Besides, it is known to all that MSCs have a great propensity for ex vivo expansion. Our data revealed that Am-DCSCs had greater proliferation and self-renewal capacity compared with Bm-DCSCs. This is consistent with the observation in orofacial bone marrow stromal cells (BMSCs) around the cysts before and after marsupialization in a previous study [44].

The self-renewal and cell fate decisions of MSCs are sensitive to changes in the extracellular environment. The changed microenvironment after marsupialization, mostly the decreased intra-cystic pressure, is involved in the phenotype changes between Bm-DCSCs and Am-DCSCs. Reports have revealed that mechanical signals from the environment guide basic cellular processes, such as cell survival, proliferation, stem cell lineage commitment, and epithelial to mesenchymal transition (EMT) [45]. EMT is a phenotypic shift in which epithelial cells lose or loosen attachments to their neighbors and assume MSC-like morphology, which leads to cell functional changes [46]. Therefore, we speculate that there are MSCs (Bm-DCSCs) residing in DC capsules, and they are activated and undergo phenotypic changes into Am-DCSCs under the influence of altered microenvironmental factors. Besides, the decreased mechanical pressure induces EMT in DC capsules. For example, epithelial cells, such as lining epithelium cells of DC and oral mucosa epithelial cells, transform into MSCs (Am-DCSCs). This kind of transformation may endow Bm-DCSCs with greater proliferation and osteogenic capabilities. Moreover, the bone resorption environment is broken once DC opened, and osteogenesis dominates in this period. Osteocytes have been demonstrated as both mechanosensory and endocrine cells [47]. Rochefort et al. have reported that osteocytes are able to recruit MSCs via the secretion of OPN to induce new bone formation [48]. It is consistent with the observation by Hu et al. that OPN was upregulated in the keratocystic odontogenic tumor (KCOT) capsule wall after marsupialization [23]. In conclusion, we believe that the activation of MSCs in DC capsules is the consequence of multiple factors, and further research is needed regarding this matter.
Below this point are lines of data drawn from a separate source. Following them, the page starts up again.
(** Assignments that leave the table alone. *)
Ltac off_table := intros ? ?; eapply coherent_same; [| |eassumption]; reflexivity.

Section handlers.
Context `{Platform} (dead : jsval -> jsval -> Prop).
Notation K := (lists_own dead).
Notation I := (fun _ : panel => True).
Notation J := (vinv (fun _ : panel => True) (coherent dead)).

(** What a listing returns. *)
Lemma ends_listing qs : ends I K (fun r => match r with Ok data => own_listing dead data | Exn _ => True end)
  (pub_get (js "/v1/dlq?" ++ qs)).
Proof.
  apply ends_read_bind. intros p _. unfold apiGet, request.
  eapply (ends_bind _ _ (fun r => match r with Ok rq => rq_method rq = js "GET" /\ includes (js "/v1/dlq?") (rq_url rq) = true | Exn _ => True end));
    [| |done].
  - apply ends_call. intros q _. split; [done|]. unfold on_br, szoom. rewrite build_request_eq. cbn.
    destruct (header_ok (br q)); [|done]. split; [done|]. cbn. unfold publicUrl. apply includes_app.
  - intros rq [Hm Hu] s _. split; [done|]. intros [r|e|b] Hx; cbn; try done.
    destruct (response_result r) as [data|e] eqn:E; cbn; [|done]. by apply (Hx data).
Qed.

(** Storing a listing: between the two assignments the table is not coherent, after
    them it is. *)
Lemma store_listing data dlqTopic rows s :
  own_listing dead data -> list_field data (js "messages") = Ok rows ->
  settles J K (fun _ => J)
    (_ ← upd (set_s_rows rows); t ← pure ((Ok data) @. "dlq_topic" .|| Ok dlqTopic); upd (set_s_topic t)) s.
Proof.
  intros Hown Hrows.
  assert (Hg : get data (js "dlq_topic") = Ok (own_get data (js "dlq_topic"))).
  { unfold list_field, e_or in Hrows. unfold get in Hrows |- *. by destruct (is_nullish data). }
  assert (Ht : (Ok data) @. "dlq_topic" .|| Ok dlqTopic =
    Ok (if truthy (own_get data (js "dlq_topic")) then own_get data (js "dlq_topic") else dlqTopic)).
  { unfold e_or, e_get. cbn [mbind result_bind]. rewrite Hg. cbn. by destruct (truthy _). }
  rewrite Ht. split; [done|]. intros m Hm. destruct (Hown rows m Hrows Hm) as (t & Hg' & Htr & Hd).
  rewrite Hg in Hg'. injection Hg' as <-. cbn. by rewrite Htr.
Qed.

Lemma clear_listing s : settles J K (fun _ => J) (_ ← upd (set_s_rows (VArr [])); upd (set_s_topic (VStr []))) s.
Proof. split; [done|]. by apply coherent_empty. Qed.

Lemma upd_keeps f : (forall v, s_rows (f v) = s_rows v /\ s_topic (f v) = s_topic v) -> ends J K anyway (upd f).
Proof. intros Hf. apply vends_upd. intros v. by apply coherent_same; apply Hf. Qed.

Lemma lib_keeps {A : Type} (p : prog panel A) : ends J K anyway (lib p).
Proof. by apply vends_lib, ends_trivial. Qed.

Lemma eval_keeps {A : Type} (e : DlqView.state -> E A) : ends J K anyway (eval e).
Proof. intros t Ht. split; [done|]. cbn. by destruct (e (snd t)). Qed.

Lemma local_keeps {A : Type} (g : DlqView.state -> A) : ends J K anyway (local g).
Proof. intros t Ht. by split. Qed.

Lemma pure_keeps {A : Type} (r : E A) : ends J K anyway (pure r : vprog DlqView.state A).
Proof. by destruct r. Qed.

(** A handler is followed step by step; the steps that store rows are left. *)
Ltac keep_step :=
  lazymatch goal with
  | |- keeps _ _ (prog_catch _ _) => apply keeps_catch; [|intros ?]
  | |- keeps _ _ (_ ≫= _) => apply keeps_bind; [|intros ?]
  | |- keeps _ _ (spawn _) => apply keeps_spawn
  | |- keeps _ _ (if ?b then _ else _) => destruct b
  | |- keeps _ _ (upd _) => apply ends_keeps, upd_keeps; intros ?; split; reflexivity
  | |- keeps _ _ (lib _) => apply ends_keeps, lib_keeps
  | |- keeps _ _ (eval _) => apply ends_keeps, eval_keeps
  | |- keeps _ _ (local _) => apply ends_keeps, local_keeps
  | |- keeps _ _ (pure _) => apply ends_keeps, pure_keeps
  | |- keeps _ _ (Ret _) => intros ? ?; assumption
  end.

Lemma load_keeps : keeps J K DlqView.load.
Proof.
  unfold DlqView.load. do 3 (apply keeps_bind; [keep_step|intros ?]).
  destruct (negb _); [intros s _; split; [done|by apply coherent_empty]|].
  apply keeps_bind; [keep_step|intros qs]. apply keeps_catch; [|intros; keep_step].
  eapply keeps_after; [apply vends_lib, ends_listing|]. intros data Hdata s Hs.
  destruct (list_field data (js "messages")) as [rows|e] eqn:Er; [|done]. by apply store_listing.
Qed.

Lemma loadSources_keeps : keeps J K DlqView.loadSources.
Proof.
  pose proof load_keeps. unfold DlqView.loadSources.
  repeat first [assumption | by intros s _; apply clear_listing | keep_step].
Qed.

Lemma dlq_task_keeps p : dlq_task p -> keeps J K p.
Proof.
  pose proof load_keeps. pose proof loadSources_keeps.
  destruct 1; unfold DlqView.mounted, DlqView.remove, DlqView.removeAll, DlqView.copyBody, DlqView.view;
    repeat first [assumption | keep_step].
Qed.
End handlers.

(** ** Sessions *)

(** What is asked of the state of a component. *)
Definition place_coherent (dead : jsval -> jsval -> Prop) (k : place) : place_state k -> Prop :=
  match k with
  | PlView RDlq => coherent dead
  | _ => fun _ => True
  end.

Section pages.
Context `{Platform} (dead : jsval -> jsval -> Prop).
Notation K := (lists_own dead).
Notation all_coherent := (fun w : instances => forall sl, place_coherent dead (fst sl) (w sl)).
Notation J := (vinv (fun _ : panel => True) all_coherent).

Lemma place_keeps_coherent k (q : vprog (place_state k) unit) :
  tasks q -> keeps (vinv (fun _ => True) (place_coherent dead k)) K q.
Proof.
  destruct k as [| | | | | |[]]; intros Hq; try (by apply ends_keeps, ends_trivial); by apply dlq_task_keeps.
Qed.

Lemma guarded_coherent k (v v' : place_state k) : guarded v' = guarded v -> place_coherent dead k v -> place_coherent dead k v'.
Proof. destruct k as [| | | | | |[]]; try done. intros [= _ Hr Ht]. by apply coherent_same. Qed.

Lemma setup_coherent k p path : place_coherent dead k (place_setup k p path).
Proof. destruct k as [| | | | | |[]]; try done. by apply coherent_empty. Qed.

(** A handler of one instance leaves the others alone. *)
Lemma at_slot_keeps sl (q : vprog (place_state (fst sl)) unit) : tasks q -> keeps J K (at_slot sl q).
Proof.
  intros Hq. eapply (keeps_zoom (vinv (fun _ => True) (place_coherent dead (fst sl))) J
    (fun t => forall sl', sl <> sl' -> place_coherent dead (fst sl') (snd t sl'))); [| | |by apply place_keeps_coherent].
  - intros [p w]. split.
    + intros [_ Hw]. split; [split; [done|apply Hw]|]. intros sl' _. apply Hw.
    + intros [[_ Hs] Ho]. split; [done|]. intros sl'. destruct (decide (sl = sl')) as [<-|Hn]; [exact Hs|by apply Ho].
  - intros [p v] [p' w]. cbn. by rewrite put_same.
  - intros [p v] [p' w] Hf sl' Hn. cbn. rewrite put_other by done. by apply Hf.
Qed.

Lemma page_task_coherent on p : page_task on p -> keeps J K p.
Proof.
  destruct 1 as [p [sl q _ Hp|f Hf|sl q path| | |dark|t]| |base]; [by apply at_slot_keeps| | |by apply ends_keeps, vends_lib, ends_trivial..| | |
    by apply ends_keeps, vends_lib, ends_trivial|by apply ends_keeps, vends_lib, ends_trivial].
  - apply ends_keeps, vends_upd. intros w Hw sl. eapply guarded_coherent; [apply Hf|apply Hw].
  - apply ends_keeps, vends_upd. intros w Hw sl'.
    destruct (decide (sl = sl')) as [<-|Hn]; [rewrite put_same; apply setup_coherent|by rewrite put_other].
  - by apply ends_keeps, vends_upd_page.
  - by apply ends_keeps, vends_upd_page.
Qed.

Lemma session_coherent b u sl : session_of K b u -> place_coherent dead (fst sl) (ui_states u sl).
Proof.
  intros Ha%session_answering. eapply (answering_settled J) in Ha as [[_ Hw] _]; [apply Hw|apply page_task_coherent|].
  split; [|constructor]. split; [done|]. intros sl'. apply setup_coherent.
Qed.

(** The request [remove] starts with. *)
Lemma remove_asks m qs (p : panel) (v : DlqView.state) :
  truthy (s_topic v) = true -> header_ok (br p) = true -> remove_query (s_topic v) m = Ok qs ->
  asks (snd (advance (DlqView.remove m) (p, v))) =
    [AskFetch (mk_request (js "DELETE") (publicUrl (js "/v1/dlq?" ++ qs) (br p)) None (br p))].
Proof.
  intros Ht Hh Hq.
  assert (Hd : delete_topic v = Ok (s_topic v)) by (unfold delete_topic, e_or; cbn [mbind result_bind]; rewrite Ht; cbn; by rewrite Ht).
  unfold DlqView.remove. cbn -[js delete_topic remove_query publicUrl build_request]. rewrite Hd.
  cbn -[js remove_query publicUrl build_request]. rewrite Ht. cbn -[js remove_query publicUrl build_request]. rewrite Hq.
  cbn -[js publicUrl build_request on_br]. unfold on_br, szoom. rewrite build_request_eq, Hh. done.
Qed.
End pages.

(** C7: Dead letters are deleted where they were listed.  If the broker's listings
    name their topic and hold messages of that topic, then in every session,
    whatever the user selects and loads and in whatever order the replies arrive,
    every message in the table of every instance of the view belongs to the topic
    of the table, and deleting it asks the broker to delete it from that topic. *)
Theorem dead_letters_addressed `{Platform} dead b u n m :
  session_of (lists_own dead) b u ->
  let v : DlqView.state := ui_states u (PlView RDlq, n) in
  m ∈ v_for_items (s_rows v) ->
  dead (s_topic v) m /\
  forall qs, header_ok (br (ui_panel u)) = true -> remove_query (s_topic v) m = Ok qs ->
    asks (snd (advance (DlqView.remove m) (ui_panel u, v))) =
      [AskFetch (mk_request (js "DELETE") (publicUrl (js "/v1/dlq?" ++ qs) (br (ui_panel u))) None (br (ui_panel u)))].
Proof.
  intros Hu v Hm. destruct (session_coherent dead b u (PlView RDlq, n) Hu m Hm) as [Ht Hd].
  split; [exact Hd|]. intros qs. by apply remove_asks.
Qed.

(** A broker whose messages carry their topic, and the contract as a check of a reply. *)
Definition marked (t m : jsval) : Prop := strict_eq t (own_get m (js "topic")) = true.

Definition marked_listing (data : jsval) : bool :=
  match list_field data (js "messages"), get data (js "dlq_topic") with
  | Ok rows, Ok t => forallb (fun m => truthy t && strict_eq t (own_get m (js "topic"))) (v_for_items rows)
  | _, _ => true
  end.
Definition marked_reply (q : ask) (x : reply) : bool :=
  match q, x with
  | AskFetch rq, Responded r =>
      negb (includes (js "/v1/dlq?") (rq_url rq)) ||
      match response_result r with Ok data => marked_listing data | Exn _ => true end
  | _, _ => true
  end.

Lemma marked_listing_ok data : marked_listing data = true -> own_listing marked data.
Proof.
  unfold marked_listing. intros Hb rows m Hr Hm. rewrite Hr in Hb.
  destruct (get data (js "dlq_topic")) as [t|e] eqn:Et.
  - exists t. rewrite forallb_forall in Hb. specialize (Hb m ltac:(by apply list_elem_of_In)).
    apply andb_true_iff in Hb as [Ht Hs]. by split_and!.
  - unfold list_field, e_or, get in *. by destruct (is_nullish data).
Qed.

Lemma marked_reply_ok o x : match o with Some q => marked_reply q x | None => false end = true ->
  match o with Some q => lists_own marked q x | None => False end.
Proof.
  destruct o as [[rq| | |]|], x as [rs| |]; try done. cbn -[includes]. intros Hb data _ Hu Hr.
  rewrite Hu, Hr in Hb. by apply marked_listing_ok.
Qed.

(** The view lists two topics and loads the first; the user selects the second; the
    listing of the second arrives before that of the first. *)
Definition demo_sources : reply := ok_reply (jsq "[{'dlq_topic':'a.__dlq'},{'dlq_topic':'b.__dlq'}]").
Definition demo_letter (t : string) : jsval :=
  VObj ["message_id" ~> VStr (js "m1"); "topic" ~> VStr (js t); "partition" ~> VNum (num_of_Z 0); "offset" ~> VNum (num_of_Z 3)].
Definition demo_listing (t : string) : reply :=
  ok_reply (default [] (stringify (VObj ["dlq_topic" ~> VStr (js t); "messages" ~> VArr [demo_letter t]]))).
Definition demo_dlq : slot := (PlView RDlq, 3%nat).
Definition demo_letters : ui :=
  demo_reply 6 (demo_listing "a.__dlq") (demo_reply 7 (demo_listing "b.__dlq")
    (demo_event demo_dlq 1 VUndef (demo_event demo_dlq 0 (VStr (js "b.__dlq"))
      (demo_reply 6 demo_sources (@rerender demo_platform (navigate (js "/dlq") demo_started)))))).

Lemma demo_letters_session : session_of (H:=demo_platform) (lists_own marked) demo_external demo_letters.
Proof.
  do 2 (apply demo_reply_session; [|apply (marked_reply_ok (outstanding _ _ 0)); by vm_compute]).
  do 2 (apply demo_event_session; [|by vm_compute]).
  apply demo_reply_session; [|apply (marked_reply_ok (outstanding _ 6 0)); by vm_compute].
  eapply session_step; [|apply ui_navigate].
  apply demo_reply_session; [apply demo_reply_session; [exact (@session_main demo_platform (lists_own marked) demo_external)|]|];
    apply (marked_reply_ok (outstanding _ 0 0)); by vm_compute.
Qed.

Lemma dead_letters_witness :
  let v : DlqView.state := ui_states demo_letters demo_dlq in
  s_sourceId v = VStr (js "b.__dlq") /\ demo_letter "a.__dlq" ∈ v_for_items (s_rows v) /\
  marked (s_topic v) (demo_letter "a.__dlq") /\
  exists rq, asks (snd (advance (@DlqView.remove demo_platform (demo_letter "a.__dlq")) (ui_panel demo_letters, v))) = [AskFetch rq] /\
    rq_method rq = js "DELETE" /\ rq_url rq = js "http://localhost:8080/v1/dlq?dlq_topic=a.__dlq&partition=0&offset=3".
Proof.
  intros v. split; [by vm_compute|].
  assert (Hm : demo_letter "a.__dlq" ∈ v_for_items (s_rows v)) by (vm_compute; by left).
  destruct (@dead_letters_addressed demo_platform marked demo_external demo_letters 3 (demo_letter "a.__dlq") demo_letters_session Hm)
    as [Hd Hq].
  split; [exact Hm|]. split; [exact Hd|]. eexists. split; [apply (Hq (js "dlq_topic=a.__dlq&partition=0&offset=3")); by vm_compute|].
  split; by vm_compute.
Defined.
Multidisciplinary treatment has attracted extensive attention nowadays because it is conducive to maximize the professional advantages of multiple disciplines in order to reach the best medical effect for patients. The multidisciplinary approach for DC includes marsupialization, orthodontic treatment, and implant placement. That the discovery of MSCs in DC capsules might provide insight to current therapies as follows. Firstly, it provides a scientific basis for the treatment of DC after marsupialization. Secondly, it suggests us to apply cytokine therapy to the treatment of giant DC after marsupialization to accelerate the proliferation and osteogenic differentiation of MSCs, thus finally shortening the healing time of DC, which will pave the way for the next treatment.

Conclusion

In summary, we have provided evidences that there are MSCs in DC capsules both before and after marsupialization (Bm-DCSCs and Am-DCSCs), confirming that marsupialization improved the proliferation rate and osteogenic capacity of MSCs in DC capsules. Nevertheless, more work needs to be done to explore the underlying mechanisms of MSC phenotype changes in DC capsules and the value of this kind of transformation in the multidisciplinary treatment of DC.